Manuelle Therapie

Die Manuelle Therapie beinhaltet auch in der Baby- und Kinderbehandlung das Auffinden und Beheben von Gelenkblockierungen.

Ja, auch schon Ihr Baby kann sich eine Gelenkblockierung zuziehen, z.B. durch den Geburtsvorgang. Vorzugsweise geschieht dies an den Kopfgelenken (Übergang vom Schädel zur Halswirbelsäule), an der Lendenwirbelsäule (bevorzugt am Übergang Lendenwirbelsäule und Kreuzbein) und am sogenannten ISG-Gelenk (Gelenk zwischen Darmbeinschaufel und Kreuzbein). Diese Blockierungen äußern sich dann z.B. dadurch, dass Ihr Baby sehr viel spuckt oder schreit und Sie es kaum beruhigen können. Blockierungen der Brustwirbelsäule und der Lendenwirbelsäule zeigen sich oft in einer Überstreckung oder Ihr Baby neigt sich bevorzugt zu einer Seite. Werden solche Blockierungen nicht behoben, führen sie zu einer Fehlhaltung und zu unphysiologischen Wirbelsäulenkrümmungen. Auch die Zahn- und Kieferstellung wird negativ beeinflusst. Die Folgen müssen dann später durch langwierige kieferorthopädische und physiotherapeutische Behandlungen korrigiert werden.

Diese und weitere Symptomenkomplexe werden erfolgreich durch Manuelle Therapie behandelt. Eine gute Ergänzung der Manuellen Therapie ist die Osteopathie. Hierzu lesen Sie bitte den Text zur Osteopathie für Baby und Kinder.
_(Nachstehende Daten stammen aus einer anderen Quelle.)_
(* ===== verification/Auth.v ===== *)
(** Verification of the users' tokens (src/auth): the verifiers of one identity
    provider each, behind the [Verifier] interface, the general verifier that
    routes a request to one of them, and the service in front of it
    (src/dkgnode/verifier.go).

    The providers answer over HTTP, which is a parameter, as are the
    serialisation and the configuration; the current time is an argument.  Of an
    answer only the fields the code reads are kept.  The Discord and Reddit
    verifiers, which parse dates and fold the case of Unicode letters, are
    arguments of the service; SocialAuth defines them. *)
From Stdlib Require Import ZArith.
From stdpp Require Import gmap strings.
From S2P Require Import Prelude BigInt Curve Effects GoTime.

(** ** The interface *)

(** [VerifyRequestIdentity now rawPayload] gives whether the request is verified
    and the user's id at the provider. *)
Record Verifier := mkVerifier {
  GetIdentifier : string;
  CleanToken : string -> string;
  VerifyRequestIdentity : Z * Z -> list Z -> res (bool * string);
}.

(** ** Parameters *)

(** The body of a provider's answer; the second call carries headers. *)
Class Web := {
  httpGet : string -> res (list Z);
  httpDo : string -> list (string * string) -> res (list Z);
}.

(** Strings of the configuration that may change (GlobalMutableConfig), and
    torus-common's parser of hexadecimal numbers. *)
Class AuthConfig := {
  GetS : string -> string;
  HexToBigInt : string -> Z;
}.

(** ** Data *)

Record VerifyMessage := mkVerifyMessage { vmToken : string; vmVerifierIdentifier : string }.

Record TorusRequest := mkTorusRequest { trVerifierID : string; trTimestamp : Z }.
Record TorusVerifierParams := mkTorusVerifierParams { tpVerifierID : string; tpTimestamp : Z; tpIDToken : string }.

Record GoogleVerifierParams := mkGoogleVerifierParams { gpIDToken : string; gpVerifierID : string }.
Record GoogleAuthResponse := mkGoogleAuthResponse { gaAzp : string; gaEmail : string; gaIat : string }.

Record FacebookVerifierParams := mkFacebookVerifierParams { fpIDToken : string; fpVerifierID : string }.
Record FacebookAuthResponse := mkFacebookAuthResponse {
  faError : option string;
  faIsValid : bool;
  faUserID : string;
}.

Record TwitchVerifierParams := mkTwitchVerifierParams { wpIDToken : string; wpVerifierID : string }.
Record TwitchAuthResponse := mkTwitchAuthResponse { waAUD : string; waIAT : Z; waSUB : string }.

Record TestVerifierParams := mkTestVerifierParams { xpIDToken : string; xpID : string }.

Class AuthCodecs := {
  codec_verify_message :: Codec VerifyMessage;
  codec_torus_request :: Codec TorusRequest;
  codec_torus_params :: Codec TorusVerifierParams;
  codec_google_params :: Codec GoogleVerifierParams;
  codec_google_response :: Codec GoogleAuthResponse;
  codec_facebook_params :: Codec FacebookVerifierParams;
  codec_facebook_response :: Codec FacebookAuthResponse;
  codec_twitch_params :: Codec TwitchVerifierParams;
  codec_twitch_response :: Codec TwitchAuthResponse;
  codec_test_params :: Codec TestVerifierParams;
}.

(** ** Strings *)

Fixpoint dropSpaces (s : list ascii) : list ascii :=
  match s with
  | " "%char :: s' => dropSpaces s'
  | _ => s
  end.

(** [strings.Trim(s, " ")]. *)
Definition TrimSpaces (s : string) : string :=
  unchars (reverse (dropSpaces (reverse (dropSpaces (chars s))))).

(** [new(big.Int).SetString(s, 10)]. *)
Definition SetString10 (s : string) : option Z := parse_signed 10 (chars s).

Definition hexVal (c : ascii) : option Z :=
  d ← char_digit c; if d <? 16 then Some d else None.

Fixpoint hexPairs (s : list ascii) : option (list Z) :=
  match s with
  | [] => Some []
  | c :: d :: s' => x ← hexVal c; y ← hexVal d; r ← hexPairs s'; Some (x * 16 + y :: r)
  | _ => None
  end.

(** [hex.DecodeString]. *)
Definition HexDecode (s : string) : res (list Z) :=
  match hexPairs (chars s) with
  | Some b => Ok b
  | None => Err "encoding/hex: invalid"
  end.

Section auth.
Context {TC : TorusCrypto} {WB : Web} {CF : AuthConfig} {AC : AuthCodecs} {MR : MapRange}.

Definition errBijson : string := "bijson: could not unmarshal".

Definition unmarshalMsg {A} `{Codec A} (data : list Z) : res A :=
  match Unmarshal data with Some a => Ok a | None => Err errBijson end.

Definition ensure (b : bool) (e : string) : res unit := if b then Ok tt else Err e.

(** ** Torus (torus_verifier.go): a signature of a fixed key *)

Definition TorusPubKey : Point :=
  mkPoint (HexToBigInt (GetS "TorusVerifierPubKeyX")) (HexToBigInt (GetS "TorusVerifierPubKeyY")).

Definition Torus_VerifyRequestIdentity (Timeout : Z) (now : Z * Z) (rawPayload : list Z) : res (bool * string) :=
  p ← unmarshalMsg (A := TorusVerifierParams) rawPayload;
  marshalled ← marshal (mkTorusRequest (tpVerifierID p) (tpTimestamp p));
  decodedIDToken ← HexDecode (tpIDToken p);
  _ ← ensure (VerifyPtFromRaw marshalled TorusPubKey decodedIDToken) "signature is not valid";
  let timeSigned := timeUnix 0 (int64 (tpTimestamp p)) in
  _ ← ensure (negb (timeBefore (timeAdd timeSigned Timeout) now)) "timesigned is more than 60 seconds ago";
  Ok (true, tpVerifierID p).

Definition TorusVerifier (Timeout : Z) : Verifier :=
  mkVerifier "torus" TrimSpaces (Torus_VerifyRequestIdentity Timeout).

Definition NewTorusVerifier : Verifier := TorusVerifier (60 * Second).

(** ** Google (google_verifier.go) *)

Definition Google_VerifyRequestIdentity (Timeout : Z) (now : Z * Z) (rawPayload : list Z) : res (bool * string) :=
  p ← unmarshalMsg (A := GoogleVerifierParams) rawPayload;
  let IDToken := TrimSpaces (gpIDToken p) in
  _ ← ensure (negb ((gpVerifierID p =? "")%string || (IDToken =? "")%string)) "invalid payload parameters";
  b ← httpGet ("https://www.googleapis.com/oauth2/v3/tokeninfo?id_token=" ++ IDToken)%string;
  body ← unmarshalMsg (A := GoogleAuthResponse) b;
  timeSignedInt ← match SetString10 (gaIat body) with Some i => Ok i | None => Err "Could not get timesignedint" end;
  let timeSigned := timeUnix (int64 timeSignedInt) 0 in
  _ ← ensure (negb (timeBefore (timeAdd timeSigned Timeout) now)) "timesigned is more than 60 seconds ago";
  _ ← ensure (GetS "GoogleClientID" =? gaAzp body)%string "azip is not clientID";
  _ ← ensure (gpVerifierID p =? gaEmail body)%string "email not equal to body.email";
  Ok (true, gpVerifierID p).

Definition GoogleVerifier (Timeout : Z) : Verifier :=
  mkVerifier "google" TrimSpaces (Google_VerifyRequestIdentity Timeout).

Definition NewGoogleVerifier : Verifier := GoogleVerifier (60 * Second).

(** ** Facebook (facebook_verifier.go) *)

Definition Facebook_VerifyRequestIdentity (now : Z * Z) (rawPayload : list Z) : res (bool * string) :=
  p ← unmarshalMsg (A := FacebookVerifierParams) rawPayload;
  let IDToken := TrimSpaces (fpIDToken p) in
  _ ← ensure (negb ((IDToken =? "")%string || (fpVerifierID p =? "")%string)) "invalid payload parameters";
  body ← httpGet ("https://graph.facebook.com/debug_token?input_token=" ++ IDToken ++ "&access_token="
                    ++ GetS "FacebookAppID" ++ "|" ++ GetS "FacebookAppSecret")%string;
  resp ← unmarshalMsg (A := FacebookAuthResponse) body;
  _ ← match faError resp with Some message => Err message | None => Ok tt end;
  _ ← ensure (faIsValid resp) "Access token is not valid";
  _ ← ensure (faUserID resp =? fpVerifierID p)%string "UserIDs do not match";
  Ok (true, fpVerifierID p).

Definition NewFacebookVerifier : Verifier := mkVerifier "facebook" TrimSpaces Facebook_VerifyRequestIdentity.

(** ** Twitch (twitch_verifier.go) *)

Definition Twitch_VerifyRequestIdentity (Timeout : Z) (now : Z * Z) (rawPayload : list Z) : res (bool * string) :=
  p ← unmarshalMsg (A := TwitchVerifierParams) rawPayload;
  let IDToken := TrimSpaces (wpIDToken p) in
  _ ← ensure (negb ((IDToken =? "")%string || (wpVerifierID p =? "")%string)) "invalid payload parameters";
  body ← httpDo "https://id.twitch.tv/oauth2/userinfo" [("Authorization", "Bearer " ++ IDToken)%string];
  r ← unmarshalMsg (A := TwitchAuthResponse) body;
  let timeSigned := timeUnix (int64 (waIAT r)) 0 in
  _ ← ensure (negb (timeBefore (timeAdd timeSigned Timeout) now)) "timesigned is more than 60 seconds ago";
  _ ← ensure (waSUB r =? wpVerifierID p)%string "UserIDs do not match";
  _ ← ensure (waAUD r =? GetS "TwitchClientID")%string "aud and clientid do not match";
  Ok (true, wpVerifierID p).

Definition TwitchVerifier (Timeout : Z) : Verifier :=
  mkVerifier "twitch" TrimSpaces (Twitch_VerifyRequestIdentity Timeout).

Definition NewTwitchVerifier : Verifier := TwitchVerifier (60 * Second).

(** ** Test (test_verifier.go): one token for everybody *)

Definition Test_VerifyRequestIdentity (CorrectIDToken : string) (now : Z * Z) (jsonToken : list Z)
    : res (bool * string) :=
  p ← unmarshalMsg (A := TestVerifierParams) jsonToken;
  _ ← ensure (TrimSpaces (xpIDToken p) =? CorrectIDToken)%string "Token is not the correct one";
  Ok (true, xpID p).

Definition NewTestVerifier (correctIDToken : string) : Verifier :=
  mkVerifier "test" TrimSpaces (Test_VerifyRequestIdentity correctIDToken).

(** ** The general verifier (verifier.go) *)

(** [None] is a map that was not made. *)
Record DefaultGeneralVerifier := mkGeneralVerifier { Verifiers : option (gmap string Verifier) }.

Definition ListVerifiers (tgv : DefaultGeneralVerifier) : list string :=
  (mapRange 60 (default ∅ (Verifiers tgv))).*1.

Definition Lookup (tgv : DefaultGeneralVerifier) (verifierIdentifier : string) : res Verifier :=
  match Verifiers tgv with
  | None => Err "Verifiers mapping not initialized"
  | Some vs =>
      match vs !! verifierIdentifier with
      | None => Err ("Verifier with verifierIdentifier " ++ verifierIdentifier ++ " could not be found")
      | Some v => Ok v
      end
  end.

Definition Verify (tgv : DefaultGeneralVerifier) (now : Z * Z) (rawMessage : list Z) : res (bool * string) :=
  verifyMessage ← unmarshalMsg (A := VerifyMessage) rawMessage;
  v ← Lookup tgv (vmVerifierIdentifier verifyMessage);
  let cleanedToken := CleanToken v (vmToken verifyMessage) in
  _ ← ensure (cleanedToken =? vmToken verifyMessage)%string "Cleaned token is different from original token";
  VerifyRequestIdentity v now rawMessage.

Definition NewGeneralVerifier (verifiers : list Verifier) : DefaultGeneralVerifier :=
  mkGeneralVerifier (Some (foldl (fun m v => <[GetIdentifier v := v]> m) ∅ verifiers)).

(** ** The service (dkgnode/verifier.go) *)

Definition VerifierService_OnStart (IsDebug : bool) (discord reddit : Verifier) : DefaultGeneralVerifier :=
  let verifiers :=
    [NewGoogleVerifier; discord; NewFacebookVerifier; reddit; NewTwitchVerifier; NewTorusVerifier] in
  NewGeneralVerifier (if IsDebug then verifiers ++ [NewTestVerifier "blublu"] else verifiers).

(** [clean_token]. *)
Definition cleanToken (tgv : DefaultGeneralVerifier) (verifierIdentifier idtoken : string) : res string :=
  verifier ← Lookup tgv verifierIdentifier; Ok (CleanToken verifier idtoken).

End auth.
Blockierungen im Kleinkind- und Kindesalter treten oft durch Stürze, oder auch wie bei Erwachsenen, durch einseitige Haltungen, wie z.B. lange am Computer sitzen oder die fehlerhafte Sitzhaltung in der Schule, auf.

Bei Kindern und auch bei Babys kommen natürlich nur sanfte manuelle Techniken zum Einsatz und nicht das bekannte Rucksen und Knacksen, wie Sie es bei einem Erwachsenen kennen.

Die Manuelle Therapie beinhaltet jedoch nicht nur das sanfte Mobilisieren von Gelenkblockaden, sondern auch, und das ist einer der wichtigsten Punkte, das Mobilisieren des Muskel- und Fasziensytems, denn dies ist die Hauptursache für Gelenkblockierungen.

Greift man hier nicht ein und behebt die Blockierung und behandelt das Muskel- und Fasziensystem, zeigen sich unphysiologische Krümmungen der Wirbelsäule. Auch ständige Infektanfälligkeit und Konzentrationsprobleme können Auswirkungen von Gelenkblockierungen und Störungen im Muskel- Fasziensystem sein.

Zeitaufwand und Zeitraum der Behandlungen hängen von der Ausprägung der Probleme ab.

Eine Gelenkblockierung ist natürlich schnell behoben, die Behandlung des Muskel- und Fasziensystem benötigt jedoch einige Zeit. Die Behandlung des Muskel- und Fasziensystem beinhaltet sanfte Dehnungen und Kräftigungsübungen, angepasst an die Altersstufe. Hier werden spielerische Komponenten mit eingebracht, denn auch diese Therapie kann und soll Spaß machen.

Denn nur wenn Ihr Kind Spaß bei der Sache hat, ist die Therapie ein sicherer Erfolg.